**EXERCISE DIRECTIONS:** Copy out, from the data, each line containing the string "that".

====== GIVEN INFORMATION ======

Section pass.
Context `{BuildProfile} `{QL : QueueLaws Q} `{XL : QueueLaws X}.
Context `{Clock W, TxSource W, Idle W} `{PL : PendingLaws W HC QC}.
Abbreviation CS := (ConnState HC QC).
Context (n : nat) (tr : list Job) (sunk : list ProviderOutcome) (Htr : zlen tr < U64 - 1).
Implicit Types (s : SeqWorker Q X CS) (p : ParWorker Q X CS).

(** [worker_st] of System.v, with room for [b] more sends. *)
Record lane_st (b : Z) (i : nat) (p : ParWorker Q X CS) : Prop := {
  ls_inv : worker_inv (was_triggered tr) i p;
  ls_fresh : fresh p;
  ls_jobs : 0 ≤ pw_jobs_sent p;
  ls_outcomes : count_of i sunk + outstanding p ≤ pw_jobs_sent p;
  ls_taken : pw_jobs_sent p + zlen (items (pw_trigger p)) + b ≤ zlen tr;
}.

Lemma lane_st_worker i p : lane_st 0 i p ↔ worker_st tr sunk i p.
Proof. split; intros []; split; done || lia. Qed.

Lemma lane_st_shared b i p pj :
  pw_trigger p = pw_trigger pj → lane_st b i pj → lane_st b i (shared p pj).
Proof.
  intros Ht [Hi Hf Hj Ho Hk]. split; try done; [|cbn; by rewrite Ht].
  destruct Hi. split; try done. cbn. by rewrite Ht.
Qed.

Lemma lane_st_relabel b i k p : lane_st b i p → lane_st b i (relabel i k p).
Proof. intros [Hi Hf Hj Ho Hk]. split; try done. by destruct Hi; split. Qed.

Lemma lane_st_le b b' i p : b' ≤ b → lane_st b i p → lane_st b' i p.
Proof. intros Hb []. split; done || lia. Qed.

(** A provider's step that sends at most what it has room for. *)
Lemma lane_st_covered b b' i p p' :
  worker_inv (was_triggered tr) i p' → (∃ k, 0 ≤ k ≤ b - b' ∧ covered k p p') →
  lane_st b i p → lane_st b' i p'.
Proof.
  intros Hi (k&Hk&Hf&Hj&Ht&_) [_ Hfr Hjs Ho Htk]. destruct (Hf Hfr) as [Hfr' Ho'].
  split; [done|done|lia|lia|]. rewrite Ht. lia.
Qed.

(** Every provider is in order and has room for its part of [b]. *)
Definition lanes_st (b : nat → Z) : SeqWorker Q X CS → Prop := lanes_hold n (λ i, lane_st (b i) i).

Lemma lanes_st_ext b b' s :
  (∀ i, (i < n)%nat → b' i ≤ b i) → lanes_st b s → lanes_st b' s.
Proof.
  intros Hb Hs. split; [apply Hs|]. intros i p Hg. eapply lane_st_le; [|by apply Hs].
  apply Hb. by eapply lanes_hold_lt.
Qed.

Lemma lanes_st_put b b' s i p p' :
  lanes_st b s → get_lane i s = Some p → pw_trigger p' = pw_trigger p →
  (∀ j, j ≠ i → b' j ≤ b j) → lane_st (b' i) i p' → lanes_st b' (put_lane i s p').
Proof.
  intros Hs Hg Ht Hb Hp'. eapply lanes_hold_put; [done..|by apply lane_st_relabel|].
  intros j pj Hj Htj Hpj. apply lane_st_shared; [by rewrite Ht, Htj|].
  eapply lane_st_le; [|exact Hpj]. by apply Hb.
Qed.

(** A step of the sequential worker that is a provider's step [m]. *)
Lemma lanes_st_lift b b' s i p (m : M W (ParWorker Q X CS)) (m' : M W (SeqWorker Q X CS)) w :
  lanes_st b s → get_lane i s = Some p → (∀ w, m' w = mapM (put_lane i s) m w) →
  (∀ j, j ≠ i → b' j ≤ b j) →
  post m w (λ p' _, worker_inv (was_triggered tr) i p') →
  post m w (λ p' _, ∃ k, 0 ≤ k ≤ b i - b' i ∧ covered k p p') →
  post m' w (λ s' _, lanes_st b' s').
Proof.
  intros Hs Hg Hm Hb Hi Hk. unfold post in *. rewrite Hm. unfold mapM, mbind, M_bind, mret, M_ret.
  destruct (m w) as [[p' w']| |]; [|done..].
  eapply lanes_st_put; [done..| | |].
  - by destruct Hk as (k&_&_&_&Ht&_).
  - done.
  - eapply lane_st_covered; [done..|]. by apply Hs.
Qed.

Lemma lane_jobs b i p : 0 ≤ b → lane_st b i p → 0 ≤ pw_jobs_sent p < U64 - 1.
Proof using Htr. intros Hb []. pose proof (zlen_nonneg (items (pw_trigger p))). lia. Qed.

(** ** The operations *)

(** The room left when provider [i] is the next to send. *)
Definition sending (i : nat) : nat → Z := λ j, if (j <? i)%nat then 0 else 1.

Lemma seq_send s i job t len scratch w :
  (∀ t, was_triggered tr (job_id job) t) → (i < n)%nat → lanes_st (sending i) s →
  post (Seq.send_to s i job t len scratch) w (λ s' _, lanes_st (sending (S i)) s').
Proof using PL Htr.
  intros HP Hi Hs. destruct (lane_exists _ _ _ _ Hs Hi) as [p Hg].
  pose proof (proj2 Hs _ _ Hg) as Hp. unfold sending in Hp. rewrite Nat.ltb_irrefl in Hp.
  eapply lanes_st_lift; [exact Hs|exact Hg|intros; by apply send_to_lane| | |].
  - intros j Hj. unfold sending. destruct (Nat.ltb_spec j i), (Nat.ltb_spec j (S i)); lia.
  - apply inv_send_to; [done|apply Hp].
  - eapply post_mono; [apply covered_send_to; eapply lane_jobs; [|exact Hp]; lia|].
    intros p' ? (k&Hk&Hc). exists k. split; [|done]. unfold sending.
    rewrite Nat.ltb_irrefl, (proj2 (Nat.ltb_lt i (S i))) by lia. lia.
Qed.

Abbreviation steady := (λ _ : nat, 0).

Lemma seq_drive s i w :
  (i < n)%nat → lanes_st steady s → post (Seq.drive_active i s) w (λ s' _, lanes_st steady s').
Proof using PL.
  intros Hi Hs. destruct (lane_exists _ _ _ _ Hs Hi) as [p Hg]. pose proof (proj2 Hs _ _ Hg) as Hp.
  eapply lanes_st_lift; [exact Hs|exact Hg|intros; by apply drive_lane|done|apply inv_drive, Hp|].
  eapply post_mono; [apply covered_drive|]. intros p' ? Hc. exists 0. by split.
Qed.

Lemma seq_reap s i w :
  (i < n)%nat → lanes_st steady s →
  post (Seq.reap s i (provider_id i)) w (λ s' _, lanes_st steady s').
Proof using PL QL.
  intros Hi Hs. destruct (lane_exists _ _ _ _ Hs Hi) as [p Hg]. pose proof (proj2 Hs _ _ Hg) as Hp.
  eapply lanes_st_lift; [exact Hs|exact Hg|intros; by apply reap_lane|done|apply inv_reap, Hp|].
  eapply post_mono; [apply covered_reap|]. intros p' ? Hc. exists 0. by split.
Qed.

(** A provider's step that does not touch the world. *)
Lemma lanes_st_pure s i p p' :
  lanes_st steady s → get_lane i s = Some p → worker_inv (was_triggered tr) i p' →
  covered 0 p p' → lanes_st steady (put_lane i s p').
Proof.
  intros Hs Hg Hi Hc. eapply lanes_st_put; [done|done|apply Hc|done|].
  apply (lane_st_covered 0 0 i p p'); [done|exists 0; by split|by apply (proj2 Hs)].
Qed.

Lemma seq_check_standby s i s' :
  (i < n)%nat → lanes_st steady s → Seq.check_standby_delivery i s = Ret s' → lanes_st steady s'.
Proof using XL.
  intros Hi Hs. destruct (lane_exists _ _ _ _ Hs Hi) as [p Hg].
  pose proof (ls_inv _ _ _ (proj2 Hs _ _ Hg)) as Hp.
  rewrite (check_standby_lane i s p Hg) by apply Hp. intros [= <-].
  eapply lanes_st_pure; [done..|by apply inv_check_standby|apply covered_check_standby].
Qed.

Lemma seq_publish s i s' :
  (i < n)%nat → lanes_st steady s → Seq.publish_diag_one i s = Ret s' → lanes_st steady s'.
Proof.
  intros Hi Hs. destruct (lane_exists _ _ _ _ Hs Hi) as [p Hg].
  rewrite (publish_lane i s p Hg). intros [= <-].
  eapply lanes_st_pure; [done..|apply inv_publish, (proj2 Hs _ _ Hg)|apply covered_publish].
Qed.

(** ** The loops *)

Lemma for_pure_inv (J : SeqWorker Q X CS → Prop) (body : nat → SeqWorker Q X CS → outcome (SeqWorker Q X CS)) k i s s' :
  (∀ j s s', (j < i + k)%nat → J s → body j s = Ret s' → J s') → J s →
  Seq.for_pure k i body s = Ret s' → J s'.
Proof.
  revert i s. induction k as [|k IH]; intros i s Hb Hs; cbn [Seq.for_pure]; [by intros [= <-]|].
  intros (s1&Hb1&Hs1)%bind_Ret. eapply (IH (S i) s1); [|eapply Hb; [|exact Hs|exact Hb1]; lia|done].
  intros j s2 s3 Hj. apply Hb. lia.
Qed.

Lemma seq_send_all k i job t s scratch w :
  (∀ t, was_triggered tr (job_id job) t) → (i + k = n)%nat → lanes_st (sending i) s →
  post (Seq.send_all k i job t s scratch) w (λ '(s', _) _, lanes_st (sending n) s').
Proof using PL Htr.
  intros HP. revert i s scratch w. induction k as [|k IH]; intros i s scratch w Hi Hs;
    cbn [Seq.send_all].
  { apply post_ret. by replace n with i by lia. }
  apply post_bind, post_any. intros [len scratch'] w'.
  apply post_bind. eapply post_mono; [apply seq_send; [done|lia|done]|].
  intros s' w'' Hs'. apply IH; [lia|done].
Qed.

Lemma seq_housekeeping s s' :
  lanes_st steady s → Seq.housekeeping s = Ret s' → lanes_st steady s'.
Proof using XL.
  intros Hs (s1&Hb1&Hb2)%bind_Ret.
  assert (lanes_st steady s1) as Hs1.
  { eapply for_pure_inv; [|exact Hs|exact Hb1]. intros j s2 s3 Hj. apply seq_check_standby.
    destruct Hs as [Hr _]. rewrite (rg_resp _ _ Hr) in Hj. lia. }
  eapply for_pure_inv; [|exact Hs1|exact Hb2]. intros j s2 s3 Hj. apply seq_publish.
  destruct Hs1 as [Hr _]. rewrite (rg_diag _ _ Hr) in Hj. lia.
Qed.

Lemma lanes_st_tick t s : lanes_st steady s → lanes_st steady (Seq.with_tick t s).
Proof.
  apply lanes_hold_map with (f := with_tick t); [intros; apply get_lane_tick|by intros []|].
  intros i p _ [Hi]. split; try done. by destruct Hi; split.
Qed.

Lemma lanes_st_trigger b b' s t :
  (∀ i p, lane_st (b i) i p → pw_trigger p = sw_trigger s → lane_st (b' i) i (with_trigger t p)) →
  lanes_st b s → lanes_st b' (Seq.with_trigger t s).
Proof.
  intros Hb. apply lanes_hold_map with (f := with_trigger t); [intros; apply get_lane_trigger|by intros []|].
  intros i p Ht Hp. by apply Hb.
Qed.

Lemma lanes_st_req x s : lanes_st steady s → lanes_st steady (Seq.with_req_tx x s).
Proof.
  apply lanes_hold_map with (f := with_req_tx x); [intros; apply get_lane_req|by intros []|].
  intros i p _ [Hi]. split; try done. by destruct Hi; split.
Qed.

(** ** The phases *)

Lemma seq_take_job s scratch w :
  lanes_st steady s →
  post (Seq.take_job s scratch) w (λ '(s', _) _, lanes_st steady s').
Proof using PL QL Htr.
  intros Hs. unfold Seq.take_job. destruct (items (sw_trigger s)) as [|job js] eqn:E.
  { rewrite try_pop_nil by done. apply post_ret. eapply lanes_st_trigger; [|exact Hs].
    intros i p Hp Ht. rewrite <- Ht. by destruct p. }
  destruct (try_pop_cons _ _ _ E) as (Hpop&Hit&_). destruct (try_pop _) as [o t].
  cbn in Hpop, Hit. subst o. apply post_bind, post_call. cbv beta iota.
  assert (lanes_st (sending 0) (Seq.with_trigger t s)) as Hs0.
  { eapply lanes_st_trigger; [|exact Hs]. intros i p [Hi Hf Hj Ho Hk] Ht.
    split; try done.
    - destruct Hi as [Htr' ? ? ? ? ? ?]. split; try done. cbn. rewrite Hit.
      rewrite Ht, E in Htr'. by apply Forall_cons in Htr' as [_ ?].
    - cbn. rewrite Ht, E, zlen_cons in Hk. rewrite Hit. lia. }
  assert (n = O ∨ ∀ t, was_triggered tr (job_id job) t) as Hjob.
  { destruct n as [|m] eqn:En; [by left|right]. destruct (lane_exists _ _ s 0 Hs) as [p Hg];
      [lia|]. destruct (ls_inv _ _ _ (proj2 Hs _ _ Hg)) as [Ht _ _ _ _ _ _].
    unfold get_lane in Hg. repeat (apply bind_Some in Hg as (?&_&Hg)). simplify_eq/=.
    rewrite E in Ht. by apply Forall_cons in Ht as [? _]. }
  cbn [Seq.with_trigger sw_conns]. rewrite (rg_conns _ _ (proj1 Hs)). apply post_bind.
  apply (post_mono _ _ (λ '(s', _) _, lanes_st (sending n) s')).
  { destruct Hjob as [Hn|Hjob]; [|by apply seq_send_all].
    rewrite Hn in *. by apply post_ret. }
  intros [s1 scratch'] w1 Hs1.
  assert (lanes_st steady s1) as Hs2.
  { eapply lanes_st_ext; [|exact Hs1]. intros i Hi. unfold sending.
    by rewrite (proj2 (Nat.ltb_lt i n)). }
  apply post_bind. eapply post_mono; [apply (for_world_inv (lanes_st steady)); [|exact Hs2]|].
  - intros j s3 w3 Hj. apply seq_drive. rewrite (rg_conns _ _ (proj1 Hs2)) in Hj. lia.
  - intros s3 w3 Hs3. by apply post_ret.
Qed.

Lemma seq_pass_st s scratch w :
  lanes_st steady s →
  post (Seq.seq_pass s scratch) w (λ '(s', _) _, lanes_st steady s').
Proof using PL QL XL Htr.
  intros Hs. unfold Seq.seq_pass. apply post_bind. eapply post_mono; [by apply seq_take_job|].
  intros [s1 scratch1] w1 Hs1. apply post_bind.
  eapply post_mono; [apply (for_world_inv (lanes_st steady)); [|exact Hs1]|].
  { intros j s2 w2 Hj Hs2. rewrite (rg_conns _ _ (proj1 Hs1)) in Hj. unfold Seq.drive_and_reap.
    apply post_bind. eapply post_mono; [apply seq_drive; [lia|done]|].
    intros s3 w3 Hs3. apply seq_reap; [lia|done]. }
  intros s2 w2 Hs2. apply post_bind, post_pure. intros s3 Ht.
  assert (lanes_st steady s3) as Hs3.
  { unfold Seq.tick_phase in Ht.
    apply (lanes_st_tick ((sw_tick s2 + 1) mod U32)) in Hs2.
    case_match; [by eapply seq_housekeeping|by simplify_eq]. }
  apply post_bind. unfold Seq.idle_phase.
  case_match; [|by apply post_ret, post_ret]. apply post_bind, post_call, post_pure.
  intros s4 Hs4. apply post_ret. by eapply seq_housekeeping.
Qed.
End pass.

======

**RESULT:**
(** A provider's step that sends at most what it has room for. *)
(** A step of the sequential worker that is a provider's step [m]. *)
(** A provider's step that does not touch the world. *)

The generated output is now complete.